* [Exercise]
Among the lines below, how many have the word "Hnew"? The reply is that number alone.

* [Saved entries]
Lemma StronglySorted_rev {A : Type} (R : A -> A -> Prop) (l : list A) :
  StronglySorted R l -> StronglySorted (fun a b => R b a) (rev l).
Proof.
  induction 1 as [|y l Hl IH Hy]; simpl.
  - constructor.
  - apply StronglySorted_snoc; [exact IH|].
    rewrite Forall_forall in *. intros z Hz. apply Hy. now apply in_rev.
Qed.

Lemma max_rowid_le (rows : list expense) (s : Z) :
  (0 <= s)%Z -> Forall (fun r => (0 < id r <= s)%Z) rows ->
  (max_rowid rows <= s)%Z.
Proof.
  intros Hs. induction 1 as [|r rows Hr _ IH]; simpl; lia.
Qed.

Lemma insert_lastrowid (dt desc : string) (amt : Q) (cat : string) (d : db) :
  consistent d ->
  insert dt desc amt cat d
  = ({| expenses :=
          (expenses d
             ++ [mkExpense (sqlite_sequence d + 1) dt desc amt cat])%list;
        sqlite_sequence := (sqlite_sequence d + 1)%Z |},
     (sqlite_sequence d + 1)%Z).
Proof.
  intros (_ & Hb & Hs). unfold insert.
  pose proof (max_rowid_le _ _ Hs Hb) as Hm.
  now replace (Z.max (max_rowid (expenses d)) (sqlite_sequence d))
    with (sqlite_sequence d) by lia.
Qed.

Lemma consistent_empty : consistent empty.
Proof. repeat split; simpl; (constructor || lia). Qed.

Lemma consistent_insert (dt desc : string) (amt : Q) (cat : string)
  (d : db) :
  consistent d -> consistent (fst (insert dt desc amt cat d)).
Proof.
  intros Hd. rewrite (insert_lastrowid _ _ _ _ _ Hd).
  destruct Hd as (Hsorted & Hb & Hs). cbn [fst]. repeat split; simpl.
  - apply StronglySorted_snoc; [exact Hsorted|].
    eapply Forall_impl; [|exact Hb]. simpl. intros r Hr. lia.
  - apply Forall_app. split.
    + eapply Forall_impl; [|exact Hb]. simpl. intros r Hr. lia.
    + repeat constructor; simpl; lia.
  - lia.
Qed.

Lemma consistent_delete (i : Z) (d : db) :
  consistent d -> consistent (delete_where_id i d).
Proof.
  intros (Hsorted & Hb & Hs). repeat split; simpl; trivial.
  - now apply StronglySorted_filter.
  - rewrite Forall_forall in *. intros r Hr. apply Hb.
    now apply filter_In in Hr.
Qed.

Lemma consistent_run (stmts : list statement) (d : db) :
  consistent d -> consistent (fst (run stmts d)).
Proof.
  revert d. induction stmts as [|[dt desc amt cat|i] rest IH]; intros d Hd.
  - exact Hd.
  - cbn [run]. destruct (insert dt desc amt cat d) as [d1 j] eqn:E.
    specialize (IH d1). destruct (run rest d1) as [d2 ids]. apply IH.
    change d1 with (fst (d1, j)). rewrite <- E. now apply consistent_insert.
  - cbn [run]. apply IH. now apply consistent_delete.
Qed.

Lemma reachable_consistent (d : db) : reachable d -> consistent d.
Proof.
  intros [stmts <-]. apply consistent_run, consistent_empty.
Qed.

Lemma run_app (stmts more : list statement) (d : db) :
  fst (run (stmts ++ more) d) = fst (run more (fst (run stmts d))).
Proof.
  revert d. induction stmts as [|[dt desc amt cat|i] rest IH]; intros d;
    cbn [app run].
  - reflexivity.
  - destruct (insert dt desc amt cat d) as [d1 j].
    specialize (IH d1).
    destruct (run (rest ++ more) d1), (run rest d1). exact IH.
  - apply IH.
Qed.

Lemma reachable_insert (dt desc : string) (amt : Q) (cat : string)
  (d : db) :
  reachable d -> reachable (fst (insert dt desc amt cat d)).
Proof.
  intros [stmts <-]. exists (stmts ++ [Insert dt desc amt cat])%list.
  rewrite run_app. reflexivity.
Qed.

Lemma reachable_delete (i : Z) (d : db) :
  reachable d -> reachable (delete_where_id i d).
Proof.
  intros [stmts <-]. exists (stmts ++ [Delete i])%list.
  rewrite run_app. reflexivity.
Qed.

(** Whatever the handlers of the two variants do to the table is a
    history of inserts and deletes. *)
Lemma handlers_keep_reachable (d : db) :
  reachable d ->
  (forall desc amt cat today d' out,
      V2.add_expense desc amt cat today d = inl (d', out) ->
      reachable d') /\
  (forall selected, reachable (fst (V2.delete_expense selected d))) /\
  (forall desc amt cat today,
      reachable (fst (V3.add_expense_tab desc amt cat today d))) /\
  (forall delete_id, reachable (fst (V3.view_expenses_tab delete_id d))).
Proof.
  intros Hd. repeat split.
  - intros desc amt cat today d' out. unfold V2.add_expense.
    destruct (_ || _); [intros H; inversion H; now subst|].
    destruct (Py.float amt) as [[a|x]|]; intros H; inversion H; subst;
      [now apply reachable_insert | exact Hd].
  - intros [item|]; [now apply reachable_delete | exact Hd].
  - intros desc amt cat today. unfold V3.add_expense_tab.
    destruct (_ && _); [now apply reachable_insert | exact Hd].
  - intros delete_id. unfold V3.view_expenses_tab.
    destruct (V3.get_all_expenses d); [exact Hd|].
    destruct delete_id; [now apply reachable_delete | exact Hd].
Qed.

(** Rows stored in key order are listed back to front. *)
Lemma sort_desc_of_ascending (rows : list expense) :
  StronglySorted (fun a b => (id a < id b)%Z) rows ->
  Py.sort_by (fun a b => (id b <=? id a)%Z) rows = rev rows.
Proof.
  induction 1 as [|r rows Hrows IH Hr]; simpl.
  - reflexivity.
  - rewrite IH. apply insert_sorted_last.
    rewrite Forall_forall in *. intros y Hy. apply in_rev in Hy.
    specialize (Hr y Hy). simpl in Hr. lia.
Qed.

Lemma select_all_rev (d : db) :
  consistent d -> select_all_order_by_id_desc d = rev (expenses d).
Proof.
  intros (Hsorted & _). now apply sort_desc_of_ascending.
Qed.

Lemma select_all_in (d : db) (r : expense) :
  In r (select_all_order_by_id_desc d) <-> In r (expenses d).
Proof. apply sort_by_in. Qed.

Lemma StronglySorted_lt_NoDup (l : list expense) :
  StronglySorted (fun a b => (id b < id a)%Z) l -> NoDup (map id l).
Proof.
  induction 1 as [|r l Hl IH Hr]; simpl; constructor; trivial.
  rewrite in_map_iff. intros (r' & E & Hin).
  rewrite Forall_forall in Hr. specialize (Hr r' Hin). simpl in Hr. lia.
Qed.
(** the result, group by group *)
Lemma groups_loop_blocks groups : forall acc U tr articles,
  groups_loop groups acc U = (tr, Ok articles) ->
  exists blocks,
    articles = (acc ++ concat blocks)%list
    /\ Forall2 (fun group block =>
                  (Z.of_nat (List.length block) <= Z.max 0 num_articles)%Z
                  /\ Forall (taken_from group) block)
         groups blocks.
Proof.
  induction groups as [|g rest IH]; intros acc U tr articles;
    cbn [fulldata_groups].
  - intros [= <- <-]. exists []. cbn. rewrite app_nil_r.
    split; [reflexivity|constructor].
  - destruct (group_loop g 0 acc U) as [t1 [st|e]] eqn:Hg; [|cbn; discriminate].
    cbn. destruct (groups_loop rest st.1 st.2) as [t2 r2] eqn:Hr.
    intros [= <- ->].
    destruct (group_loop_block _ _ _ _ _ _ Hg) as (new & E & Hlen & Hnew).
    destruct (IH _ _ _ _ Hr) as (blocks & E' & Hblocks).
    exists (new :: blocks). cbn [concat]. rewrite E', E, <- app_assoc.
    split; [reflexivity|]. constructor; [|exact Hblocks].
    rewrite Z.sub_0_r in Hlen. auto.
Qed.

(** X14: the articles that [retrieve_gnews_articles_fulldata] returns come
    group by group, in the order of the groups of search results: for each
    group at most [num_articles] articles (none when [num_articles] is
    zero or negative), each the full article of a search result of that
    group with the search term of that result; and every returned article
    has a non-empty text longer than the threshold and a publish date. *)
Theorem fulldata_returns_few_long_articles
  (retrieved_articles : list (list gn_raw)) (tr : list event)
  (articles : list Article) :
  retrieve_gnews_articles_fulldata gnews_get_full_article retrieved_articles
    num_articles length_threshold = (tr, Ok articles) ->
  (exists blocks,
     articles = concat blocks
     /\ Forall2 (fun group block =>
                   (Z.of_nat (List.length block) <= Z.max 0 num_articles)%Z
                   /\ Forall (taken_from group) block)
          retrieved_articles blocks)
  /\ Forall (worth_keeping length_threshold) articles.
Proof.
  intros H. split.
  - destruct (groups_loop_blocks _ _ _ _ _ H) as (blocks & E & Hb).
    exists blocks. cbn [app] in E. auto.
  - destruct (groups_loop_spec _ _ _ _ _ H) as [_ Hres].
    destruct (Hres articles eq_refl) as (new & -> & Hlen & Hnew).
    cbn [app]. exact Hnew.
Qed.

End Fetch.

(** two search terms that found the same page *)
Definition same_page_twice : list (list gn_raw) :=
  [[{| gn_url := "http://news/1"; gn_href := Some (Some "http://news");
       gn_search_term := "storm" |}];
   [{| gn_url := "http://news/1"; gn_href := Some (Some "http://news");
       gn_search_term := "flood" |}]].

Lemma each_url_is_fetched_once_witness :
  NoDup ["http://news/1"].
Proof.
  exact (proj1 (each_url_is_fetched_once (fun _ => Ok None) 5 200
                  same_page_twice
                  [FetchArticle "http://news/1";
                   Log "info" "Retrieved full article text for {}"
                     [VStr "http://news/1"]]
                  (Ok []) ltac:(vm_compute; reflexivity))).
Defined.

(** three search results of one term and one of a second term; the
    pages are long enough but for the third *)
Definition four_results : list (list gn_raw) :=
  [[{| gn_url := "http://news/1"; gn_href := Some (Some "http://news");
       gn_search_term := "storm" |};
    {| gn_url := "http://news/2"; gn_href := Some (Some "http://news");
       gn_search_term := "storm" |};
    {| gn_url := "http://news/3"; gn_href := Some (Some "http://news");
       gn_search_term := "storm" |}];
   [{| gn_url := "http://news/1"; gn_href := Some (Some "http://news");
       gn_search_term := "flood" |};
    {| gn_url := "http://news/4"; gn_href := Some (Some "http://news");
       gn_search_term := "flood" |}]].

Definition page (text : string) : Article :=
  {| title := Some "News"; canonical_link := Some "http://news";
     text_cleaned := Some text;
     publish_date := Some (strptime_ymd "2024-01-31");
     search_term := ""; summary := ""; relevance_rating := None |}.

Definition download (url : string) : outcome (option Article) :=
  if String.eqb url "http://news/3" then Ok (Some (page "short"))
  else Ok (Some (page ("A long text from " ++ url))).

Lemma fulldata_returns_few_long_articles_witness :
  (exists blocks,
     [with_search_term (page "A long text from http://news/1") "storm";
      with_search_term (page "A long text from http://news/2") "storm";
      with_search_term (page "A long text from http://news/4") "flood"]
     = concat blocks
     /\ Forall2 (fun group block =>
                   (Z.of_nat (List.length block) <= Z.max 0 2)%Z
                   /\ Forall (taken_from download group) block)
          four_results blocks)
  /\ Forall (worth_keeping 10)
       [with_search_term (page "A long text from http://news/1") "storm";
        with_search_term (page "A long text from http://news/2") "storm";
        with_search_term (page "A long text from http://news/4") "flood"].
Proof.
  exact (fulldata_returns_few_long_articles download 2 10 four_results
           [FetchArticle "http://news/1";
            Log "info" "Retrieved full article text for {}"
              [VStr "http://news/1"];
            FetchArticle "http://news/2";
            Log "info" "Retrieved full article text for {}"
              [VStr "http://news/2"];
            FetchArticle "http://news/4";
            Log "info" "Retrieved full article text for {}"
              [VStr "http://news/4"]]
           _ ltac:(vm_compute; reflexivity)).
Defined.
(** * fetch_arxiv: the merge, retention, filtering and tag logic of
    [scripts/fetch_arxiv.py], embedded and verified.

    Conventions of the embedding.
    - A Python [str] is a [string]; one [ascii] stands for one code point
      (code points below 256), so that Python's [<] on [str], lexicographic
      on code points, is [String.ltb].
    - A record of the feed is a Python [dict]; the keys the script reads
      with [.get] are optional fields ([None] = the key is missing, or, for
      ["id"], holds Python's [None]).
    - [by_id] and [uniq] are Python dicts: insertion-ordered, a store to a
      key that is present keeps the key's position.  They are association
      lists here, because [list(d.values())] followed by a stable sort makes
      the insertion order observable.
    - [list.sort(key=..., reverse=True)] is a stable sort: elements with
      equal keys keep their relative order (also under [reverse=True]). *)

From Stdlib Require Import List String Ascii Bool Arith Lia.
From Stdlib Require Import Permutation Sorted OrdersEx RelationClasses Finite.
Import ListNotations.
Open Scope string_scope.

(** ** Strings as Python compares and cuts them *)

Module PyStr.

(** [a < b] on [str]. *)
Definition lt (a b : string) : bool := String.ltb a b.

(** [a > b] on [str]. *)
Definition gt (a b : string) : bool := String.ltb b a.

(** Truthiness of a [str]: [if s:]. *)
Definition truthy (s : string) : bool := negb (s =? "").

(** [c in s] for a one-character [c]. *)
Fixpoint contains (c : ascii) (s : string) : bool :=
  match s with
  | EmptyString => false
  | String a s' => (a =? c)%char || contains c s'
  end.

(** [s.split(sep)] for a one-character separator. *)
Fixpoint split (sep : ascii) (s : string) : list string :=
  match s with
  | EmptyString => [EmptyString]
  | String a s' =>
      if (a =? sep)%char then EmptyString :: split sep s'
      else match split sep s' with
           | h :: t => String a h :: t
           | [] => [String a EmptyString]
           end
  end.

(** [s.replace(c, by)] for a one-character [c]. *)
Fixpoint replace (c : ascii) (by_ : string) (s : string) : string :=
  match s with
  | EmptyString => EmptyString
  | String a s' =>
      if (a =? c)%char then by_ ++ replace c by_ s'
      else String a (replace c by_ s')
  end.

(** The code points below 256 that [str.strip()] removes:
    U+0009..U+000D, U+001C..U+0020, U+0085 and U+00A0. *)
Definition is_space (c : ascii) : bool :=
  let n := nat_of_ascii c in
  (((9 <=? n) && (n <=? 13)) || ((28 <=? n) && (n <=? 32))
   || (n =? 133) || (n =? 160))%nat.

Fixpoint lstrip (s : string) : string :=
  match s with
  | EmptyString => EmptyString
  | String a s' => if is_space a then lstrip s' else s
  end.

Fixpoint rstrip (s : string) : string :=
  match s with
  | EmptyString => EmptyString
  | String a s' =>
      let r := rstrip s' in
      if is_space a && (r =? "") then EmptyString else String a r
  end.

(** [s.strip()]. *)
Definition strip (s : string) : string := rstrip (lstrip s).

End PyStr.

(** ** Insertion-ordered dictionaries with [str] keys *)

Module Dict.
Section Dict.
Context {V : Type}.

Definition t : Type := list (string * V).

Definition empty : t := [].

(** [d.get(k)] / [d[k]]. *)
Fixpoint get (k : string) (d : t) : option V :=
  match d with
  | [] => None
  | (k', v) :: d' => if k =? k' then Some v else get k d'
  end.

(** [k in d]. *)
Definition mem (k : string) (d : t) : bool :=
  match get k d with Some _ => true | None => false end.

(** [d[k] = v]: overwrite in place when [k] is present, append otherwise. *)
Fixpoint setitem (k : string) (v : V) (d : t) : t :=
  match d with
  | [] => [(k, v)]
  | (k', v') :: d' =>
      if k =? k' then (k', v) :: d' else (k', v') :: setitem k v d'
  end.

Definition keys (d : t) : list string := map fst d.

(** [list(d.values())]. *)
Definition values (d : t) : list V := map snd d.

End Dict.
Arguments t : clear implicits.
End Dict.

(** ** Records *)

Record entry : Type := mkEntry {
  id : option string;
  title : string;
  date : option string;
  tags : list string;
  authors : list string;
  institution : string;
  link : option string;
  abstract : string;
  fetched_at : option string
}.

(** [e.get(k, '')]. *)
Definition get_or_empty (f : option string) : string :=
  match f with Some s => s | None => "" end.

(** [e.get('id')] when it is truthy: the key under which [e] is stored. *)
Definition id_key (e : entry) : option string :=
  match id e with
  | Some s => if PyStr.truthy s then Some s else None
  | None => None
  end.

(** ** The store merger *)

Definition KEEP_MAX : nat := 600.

* [Reply]
3